Scarbo
Chorégraphie : Ioannis Mandafounis
Distribution : Manon Parent
Dans le cadre de la XXVème édition du festival Faits d’hiver , l’Espace Cardin (Théâtre de la Ville) invite Ioannis Mandafounis, genevois, danseur international dans diverses compagnies, devenu chorégraphe, engagé dans une longue collaboration de confiance avec la danseuse Manon Parent. Il en résulte le solo Scarbo, élaboré d’une façon particulière : la méthodologie d’improvisation , selon ses termes employés par le chorégraphe, à savoir une « pièce totalement improvisée mais qui a l’air écrite » aux yeux des spectateurs percevant les états émotionnels dans toute leur spontanéité, en concordance avec un fait sous-jacent qui est caché mais dont le public en observe les conséquences par l’expression posturo-gestuelle.
L’histoire que Manon Parent danse, trame longtemps mystérieuse, stimule l’imagination du public qui assiste à l’entrée en scène d’une jeune femme vibrante, à la jupette brillante. Elle emplit vite par sa fébrilité l’espace scénique au sol blanc, bordé en fond de scène d’une rangée de chaises noires.
Elle virevolte librement, saute, avance à grandes enjambées, titube, roule au sol, se relève, gesticule, s’effondre et repart dans des pas désordonnés, soutenus par des notes de piano. Ces alternances mouvementées s’accompagnent d’une sensibilité à fleur de peau, trahissant divers d’états d’âme, passant du calme momentané aux évolutions lentes à l’escalade rapide des gradins du public, du retour tonique sur scène à la méditation accroupie quelques instants, suivis de débordements énergétiques jusqu’à être « à bout de souffle ».
La danseuse traverse ainsi des sentiments de colère, de désarroi, de désinvolture sans révéler ce qui l’affecte profondément.
Elle récupère un sac à dos, suggérant une aventure probable dont on ignore tout ; puis, apercevant deux seaux d’eau, elle se rafraichit naturellement (comme) oubliant la présence du public et, saisissant deux chaises, elle s’accorde une pause… A nous aussi, public en empathie entrainé dans son tourbillon chorégraphique et plongé dans l’agitation de ses affects.
Dans le silence, assise, elle dit à voix neutre et retenue, le drame mortel survenu à l’un de ses amis atteint de pathologie mentale. Moment qu’elle n’aurait pas su anticiper ? Qu’elle n’aurait pas pu prévenir ? Prise de conscience et vécu insupportable ?
La sobriété de ses paroles contraste avec la violence explosive du raptus qu’elle vit et nous fait vivre, livrant sans doute la clé de la tension de son être dans la première partie de la pièce.
C’est dans une rage folle que les tapis de sol sont déchirés, que les chaises projetées en l’air volent et s’entassent au centre du plateau. L’artiste tourne autour de cet amas chaotique sur un plateau délabré, en proie au trépignement et à la nervosité gestuelle puis, doucement, elle tend les bras vers les spectateurs, sourit, et nous fait exister en sollicitant notre soutien.
L’apaisement intérieur la gagne, par le biais de la musique – car Manon Parent est aussi musicienne. Tout au long de la pièce les sonorités de la musique de Debussy et de Ravel, la première plus mélodieuse, la deuxième plus sombre, ont impregné le sens de la gestuelle. Elle entonne un chant où il est question d’amour, debout face aux spectateurs, puis elle s’éclipse prestement dans l’ombre du fond de scène.
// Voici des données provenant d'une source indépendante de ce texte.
(** * Wind-turbine anomaly training notebook: threshold computation and
      orchestration glue

    A shallow embedding of the local logic of
    [lab/02 - Training with Pytorch.ipynb]:

    - the MAE / threshold cell (numpy reshape, transpose, mean, NaN zeroing);
    - the [pipeline.create] try/except;
    - the three polling loops;
    - the post-run cell with its assertion on the training-job list.

    Numbers are idealised IEEE values: NaN, the two infinities, and exact
    rationals for the finite values (no rounding, no overflow). *)

From Stdlib Require Import String Ascii ZArith QArith Qcanon Qcabs.
From Stdlib Require Import List Arith Lia Bool.
Import ListNotations.

Close Scope Q_scope.
Close Scope Qc_scope.
Open Scope nat_scope.

Set Implicit Arguments.

(* ================================================================== *)
(** ** Python exceptions and the result monad *)

Inductive exn : Type :=
| ValueError_reshape          (* cannot reshape array of size .. into shape .. *)
| ValueError_unpack           (* not enough / too many values to unpack *)
| ValueError_axes             (* axes don't match array *)
| ValueError_broadcast        (* operands could not be broadcast together *)
| AxisError                   (* axis is out of bounds *)
| AssertionError
| IndexError
| ClientError (code message : string)
| OtherError (name : string).

Inductive result (A : Type) : Type :=
| Ok (a : A)
| Raise (e : exn).
Arguments Ok {A} a.
Arguments Raise {A} e.

Definition bind {A B} (m : result A) (k : A -> result B) : result B :=
  match m with
  | Ok a => k a
  | Raise e => Raise e
  end.

Notation "x <- m ;; k" := (bind m (fun x => k))
  (at level 61, m at next level, right associativity).

(* ================================================================== *)
(** ** Idealised floating-point values *)

Module Float.

Inductive fval : Type :=
| NaN
| Inf (neg : bool)
| Fin (q : Qc).

Definition zero : fval := Fin 0%Qc.

Definition isnan (x : fval) : bool :=
  match x with NaN => true | _ => false end.

Definition fneg (x : fval) : fval :=
  match x with
  | NaN => NaN
  | Inf s => Inf (negb s)
  | Fin q => Fin (- q)%Qc
  end.

Definition fadd (x y : fval) : fval :=
  match x, y with
  | NaN, _ | _, NaN => NaN
  | Inf s, Inf s' => if Bool.eqb s s' then Inf s else NaN
  | Inf s, Fin _ | Fin _, Inf s => Inf s
  | Fin p, Fin q => Fin (p + q)%Qc
  end.

Definition fsub (x y : fval) : fval := fadd x (fneg y).

Definition fabs (x : fval) : fval :=
  match x with
  | NaN => NaN
  | Inf _ => Inf false
  | Fin q => Fin (Qcabs q)
  end.

(** The count of a reduction as a rational. *)
Definition of_nat (n : nat) : Qc := Q2Qc (inject_Z (Z.of_nat n)).

Definition Qc_eqb (p q : Qc) : bool :=
  if Qc_eq_dec p q then true else false.

Definition Qc_ltb (p q : Qc) : bool :=
  match (p ?= q)%Qc with Lt => true | _ => false end.

(** True division of a value by an element count ([sum / count] in
    [np.mean]); the count is a non-negative integer, so [x / 0] is NaN for
    [x = 0] and an infinity of the sign of [x] otherwise. *)
Definition fdivn (x : fval) (n : nat) : fval :=
  match x with
  | NaN => NaN
  | Inf s => Inf s
  | Fin q =>
      match n with
      | O => if Qc_eqb q 0%Qc then NaN else Inf (Qc_ltb q 0%Qc)
      | S _ => Fin (q / of_nat n)%Qc
      end
  end.

(** [np.add.reduce] over a list of values (the empty sum is 0). *)
Definition fsum (l : list fval) : fval := fold_left fadd l zero.

(** [sum / count]. *)
Definition fmean (l : list fval) : fval := fdivn (fsum l) (length l).

(** The value stored by [a[np.isnan(a)] = 0] at a position holding [v]. *)
Definition nan_to_zero (v : fval) : fval := if isnan v then zero else v.

(** [x >= 0] on floats: false for NaN. *)
Definition nonneg (x : fval) : Prop :=
  match x with
  | NaN => False
  | Inf s => s = false
  | Fin q => (0 <= q)%Qc
  end.

(** A value that is not negative once NaN is set aside: NaN, [+inf] or a
    non-negative rational. *)
Definition nonneg_or_nan (x : fval) : Prop :=
  match x with
  | NaN => True
  | Inf s => s = false
  | Fin q => (0 <= q)%Qc
  end.

Definition zero_or_nan (x : fval) : Prop := x = NaN \/ x = zero.

End Float.
Import Float.

(* ================================================================== *)
(** ** The fragment of numpy used by the notebook

    An array is its shape and its elements in C (row-major) order.  A
    transposed array is a strided view in numpy; here the view is
    materialised, so [data] always lists the elements in the row-major order
    of the array's own [shape]. *)

Module Numpy.

Definition size_of (s : list nat) : nat := fold_right Nat.mul 1 s.

Record ndarray : Type := mk_ndarray { shape : list nat; data : list fval }.

Definition ndim (a : ndarray) : nat := length (shape a).
Definition size (a : ndarray) : nat := size_of (shape a).

(** Well-formed arrays carry exactly [size] elements. *)
Definition wf (a : ndarray) : Prop := length (data a) = size a.

(** [a.reshape(newshape)]: same elements in the same order; fails when the
    element counts differ. *)
Definition reshape (a : ndarray) (newshape : list nat) : result ndarray :=
  if size_of newshape =? size a
  then Ok (mk_ndarray newshape (data a))
  else Raise ValueError_reshape.

(** Element strides of a C-contiguous array of shape [s]. *)
Fixpoint strides (s : list nat) : list nat :=
  match s with
  | [] => []
  | _ :: rest => size_of rest :: strides rest
  end.

(** All multi-indices of shape [s], in row-major order. *)
Fixpoint indices (s : list nat) : list (list nat) :=
  match s with
  | [] => [[]]
  | d :: rest => flat_map (fun i => map (cons i) (indices rest)) (seq 0 d)
  end.

Fixpoint offset (idx st : list nat) : nat :=
  match idx, st with
  | i :: idx', k :: st' => i * k + offset idx' st'
  | _, _ => 0
  end.

Definition is_permutation_of_axes (axes : list nat) (n : nat) : bool :=
  (length axes =? n) && forallb (fun k => existsb (Nat.eqb k) axes) (seq 0 n).

(** [a.transpose(axes)]: axis [j] of the result is axis [axes[j]] of [a]. *)
Definition transpose (a : ndarray) (axes : list nat) : result ndarray :=
  if is_permutation_of_axes axes (ndim a) then
    let shape' := map (fun k => nth k (shape a) 0) axes in
    let strides' := map (fun k => nth k (strides (shape a)) 0) axes in
    Ok (mk_ndarray shape'
          (map (fun idx => nth (offset idx strides') (data a) NaN)
               (indices shape')))
  else Raise ValueError_axes.

Fixpoint map2 {A B C} (f : A -> B -> C) (l : list A) (l' : list B) : list C :=
  match l, l' with
  | x :: t, y :: t' => f x y :: map2 f t t'
  | _, _ => []
  end.

Definition shape_eqb (s s' : list nat) : bool :=
  if list_eq_dec Nat.eq_dec s s' then true else false.

(** [a - b] for operands of one shape, the only case the notebook reaches
    (both operands come out of the same reshape and transpose). *)
Definition subtract (a b : ndarray) : result ndarray :=
  if shape_eqb (shape a) (shape b)
  then Ok (mk_ndarray (shape a) (map2 fsub (data a) (data b)))
  else Raise ValueError_broadcast.

(** [np.abs(a)]. *)
Definition abs (a : ndarray) : ndarray :=
  mk_ndarray (shape a) (map fabs (data a)).

(** [np.mean(a, axis=axis)]: the axis is removed from the shape and every
    lane along it is replaced by its sum divided by its length. *)
Definition mean (a : ndarray) (axis : nat) : result ndarray :=
  if axis <? ndim a then
    let outer := size_of (firstn axis (shape a)) in
    let len := nth axis (shape a) 0 in
    let inner := size_of (skipn (S axis) (shape a)) in
    Ok (mk_ndarray (firstn axis (shape a) ++ skipn (S axis) (shape a))
          (flat_map (fun o =>
             map (fun i =>
                    fmean (map (fun b => nth ((o * len + b) * inner + i) (data a) NaN)
                               (seq 0 len)))
                 (seq 0 inner))
             (seq 0 outer)))
  else Raise AxisError.

(** [a[i0, i1, ...]]. *)
Definition getitem (a : ndarray) (idx : list nat) : fval :=
  nth (offset idx (strides (shape a))) (data a) NaN.

(** [a[np.isnan(a)] = 0]. *)
Definition setitem_isnan_zero (a : ndarray) : ndarray :=
  mk_ndarray (shape a) (map nan_to_zero (data a)).

End Numpy.
Import Numpy.

(* ================================================================== *)
(** ** The MAE / threshold cell *)

Module Thresholds.

(** The reduction: [np.mean(np.abs(y_preds - x_inputs), axis=1)], its
    transposition, and the NaN zeroing. *)
Definition reduce (x_inputs' y_preds' : ndarray) : result ndarray :=
  d <- subtract y_preds' x_inputs' ;;
  m <- mean (abs d) 1 ;;
  mae <- transpose m [1; 0] ;;
  Ok (setitem_isnan_zero mae).

(** The cell up to and including the NaN zeroing: the value of [mae_loss]
    when [thresholds] is computed.  [x_inputs] and [y_preds] are the two
    stacked arrays. *)
Definition mae_loss (x_inputs y_preds : ndarray) : result ndarray :=
  match shape x_inputs with
  | [n_samples; n_features; n_rows; n_cols] =>
      x1 <- reshape x_inputs [n_samples; n_features; n_rows * n_cols] ;;
      x_inputs' <- transpose x1 [0; 2; 1] ;;
      y1 <- reshape y_preds [n_samples; n_features; n_rows * n_cols] ;;
      y_preds' <- transpose y1 [0; 2; 1] ;;
      reduce x_inputs' y_preds'
  | _ => Raise ValueError_unpack
  end.

(** [thresholds = np.mean(mae_loss, axis=1)]. *)
Definition thresholds (x_inputs y_preds : ndarray) : result ndarray :=
  mae <- mae_loss x_inputs y_preds ;;
  mean mae 1.

(** *** Closed forms, for stacks of shape [(N, F, R, C)] *)

(** Element [(n, f, k)] of a stack seen with shape [(N, F, K)], by its flat
    row-major position. *)
Definition at3 (F K : nat) (a : ndarray) (n f k : nat) : fval :=
  nth ((n * F + f) * K + k) (data a) NaN.

(** Mean absolute difference of sample [n] at feature [f] over the [K]
    locations. *)
Definition lane_mae (F K : nat) (x y : ndarray) (n f : nat) : fval :=
  fmean (map (fun k => fabs (fsub (at3 F K y n f k) (at3 F K x n f k)))
             (seq 0 K)).

(** The expected threshold of feature [f]. *)
Definition expected_threshold (N F K : nat) (x y : ndarray) (f : nat) : fval :=
  fmean (map (fun n => nan_to_zero (lane_mae F K x y n f)) (seq 0 N)).

(** The same values written over the four-dimensional stacks: the absolute
    difference at one position and its mean over all (row, column)
    locations. *)
Definition abs_diff (x y : ndarray) (idx : list nat) : fval :=
  fabs (fsub (getitem y idx) (getitem x idx)).

Definition location_mean (R C : nat) (x y : ndarray) (n f : nat) : fval :=
  fmean (flat_map (fun r => map (fun c => abs_diff x y [n; f; r; c]) (seq 0 C))
                  (seq 0 R)).

(** *** The expected thresholds, written without the array operations

    Elements are taken at their flat row-major position in the stack as
    loaded; the absolute difference and the replacement of NaN are written
    by cases on the two values. *)







End Thresholds.
Import Thresholds.

(* ================================================================== *)
(** ** Notebook cells as scripts

    A cell runs top to bottom, calls external services, prints and sleeps;
    it finishes with a value, stops at the first uncaught exception, or is
    still inside a wait loop when the observation ends. *)

Module Script.

Inductive event : Type :=
| Call (api arg : string)
| Printed (s : string)
| Sleep (seconds : nat).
Cette expérience, très applaudie, est suivie d’une conversation critique organisée par le Syndicat professionnelle de la critique et animée par Antonella Poli, Amélie Blaustein-Niddam et Mireille Davidovici.
La discussion avec le public est riche de remarques et d’échanges : intentions chorégraphiques et musicales, palette émotionnelle très incarnée, relation aux spectateurs et partage de l’exécution dansée…, cette pièce ayant manifestement secouée la sensibilité de chacun.